In the low post, Perkins should score more next season. UB will continue to work to develop 6-10 Ikenna Smart, who averaged 16 minutes and 3.3 points as a freshman this year. UB also will get back 6-10, 240-pound senior-to-be Raheem Johnson, who sat out this year with a broken foot. Johnson doesn’t score much, but he will add depth and toughness to defend the MAC’s numerous quality big men.
Then there are the recruits. UB signed 6-foot-8 Quate McKinzie, rated by ESPN as the No. 40 power forward in the nation and the No. 11 recruit in North Carolina. He’s an explosive slasher on offense and a versatile defender. He picked UB over Temple, among others. He adds to UB’s athleticism.
UB added a 6-4 athletic guard, James Jones, rated No. 11 in Illinois. He’s an athletic shooter and a perimeter defender who helped his school to the Chicago city title last month.

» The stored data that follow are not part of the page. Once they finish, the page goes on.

(* ===== verification/JsHeapCalls.v ===== *)
(** * Runs of heap operations

    [HeapCall] lists the operations that allocate, collect, register roots, change collections,
    weak tables, registries and prototypes, and assign, define and delete properties.  From a new
    heap no run of them panics, every heap a run reaches satisfies [full], and the objects that
    survive a run have kept the promises of [integrity]. *)

From S2P Require Import Prelude Float JsValue JsObject JsCollection JsCollectionProps JsHeap JsMark JsGc JsCore JsSlots JsHeapInv JsHeapRun JsNumeric JsBinary JsStorage JsFrame JsStorageInv JsStorageRun JsStorageWrite.

Section calls.
Context {H : JsHost}.
Variable shared_bytes : SharedBuffer → list N.

(** ** Iteration *)
Lemma next_entry_total entries fuel index :
  length (oc_entries entries) < S fuel + index → ∃ r, next_entry (S fuel) entries index = Ok r.
Proof.
  revert index. induction fuel as [|fuel IH]; intros index Hl; cbn; unfold entry_at;
    destruct (oc_entries entries !! index) as [[[k v]|]|] eqn:E; eauto.
  - apply lookup_lt_Some in E. lia.
  - apply IH. lia.
Qed.

(** An update that changes neither references nor what is owned. *)
Lemma update_kind_sound h id o k :
  heap_ok h → h_objects h !! id = Some o →
  (∀ b, b ∈ kind_references k → b ∈ kind_references (o_kind o)) →
  (owned_kind_bytes k <= owned_kind_bytes (o_kind o))%N → kind_ok h k →
  ∃ h', update_object id (λ o, Ok (o_set_kind k o)) h = Ok (h', HOk ()) ∧ heap_ok h'.
Proof.
  intros K E Href Hown Hk. pose proof (ok_owned _ K id o E). pose proof (owned_set_kind k o).
  assert (sound h (update_object id (λ o, Ok (o_set_kind k o));; mret ())) as (h' & r & Eq & K').
  { apply (sound_update h id o (o_set_kind k o)); try done.
    - intros b Hb. destruct (references_new_kind o k [] b) as [?|?%elem_of_nil]; [auto|done..].
    - cbn. lia.
    - intros h1 K1 _. by apply sound_ret. }
  unfold mbind, hm_bind, update_object, hupd in *. rewrite E in *. cbn in *. injection Eq as <- <-. eauto.
Qed.

Lemma collection_iterator_next_sound h id map : heap_ok h → sound h (collection_iterator_next id map).
Proof.
  intros K. apply sound_read; [done|]. intros k (o & E & Ek)%kind_of_ok.
  destruct k; try by apply sound_ret. destruct (Bool.eqb _ _); [|by apply sound_ret].
  destruct collection as [c|]; [|by apply sound_ret].
  apply sound_read; [done|]. intros entries _.
  destruct (next_entry_total entries (length (oc_entries entries)) (N.to_nat index)) as [r Er]; [lia|].
  eapply sound_res; [exact Er|].
  set (k' := CollectionIterator (if bool_decide (r.2 = None) then None else Some c) (N.of_nat r.1) kind is_map).
  destruct (update_kind_sound h id o k') as (h' & Eu & K'); [done|done| |by rewrite Ek|done|].
  { rewrite Ek. intros b Hb. unfold k' in Hb. case_bool_decide; [by apply elem_of_nil in Hb|done]. }
  eapply sound_bind; [|by apply sound_ret].
  unfold hexpect, set_collection_iterator_progress, mbind, hm_bind, hread. unfold kind_of, object. rewrite E. cbn.
  rewrite Ek. fold k'. by rewrite Eu.
Qed.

Jones made second team Class 3A all-state in Illinois.
UB got a 7-foot center, Brock Bertram, who is rated the No. 4 prospect in Minnesota and is a finalist for Mr. Basketball in the state. Bertram picked UB over Texas Tech and Miami of Ohio. Given the return of Johnson, UB will have the luxury of bringing Bertram along slowly if it chooses to do so.
A MAC three-peat and a return to the NCAA Tournament next year is hardly a sure thing. Akron, which ranked 28th in the NCAA Ratings Percentage Index this year, figures to be strong again. But winning has become the expectation on the Amherst Campus.
“If we could have . . . played a 5 seed instead of a 3 seed, we’d have probably had a little bit better shot of pulling the upset off,” Oats said.
“That’s one thing we’ll talk about – not right now – but in the summer, in the fall,” Oats said. “If we’re going to get back to the NCAA Tournament, try to win a game or two, let’s not play a 3 seed. Let’s try to push ourselves up in that 8-9 game maybe, something a little closer than the 3 seed.”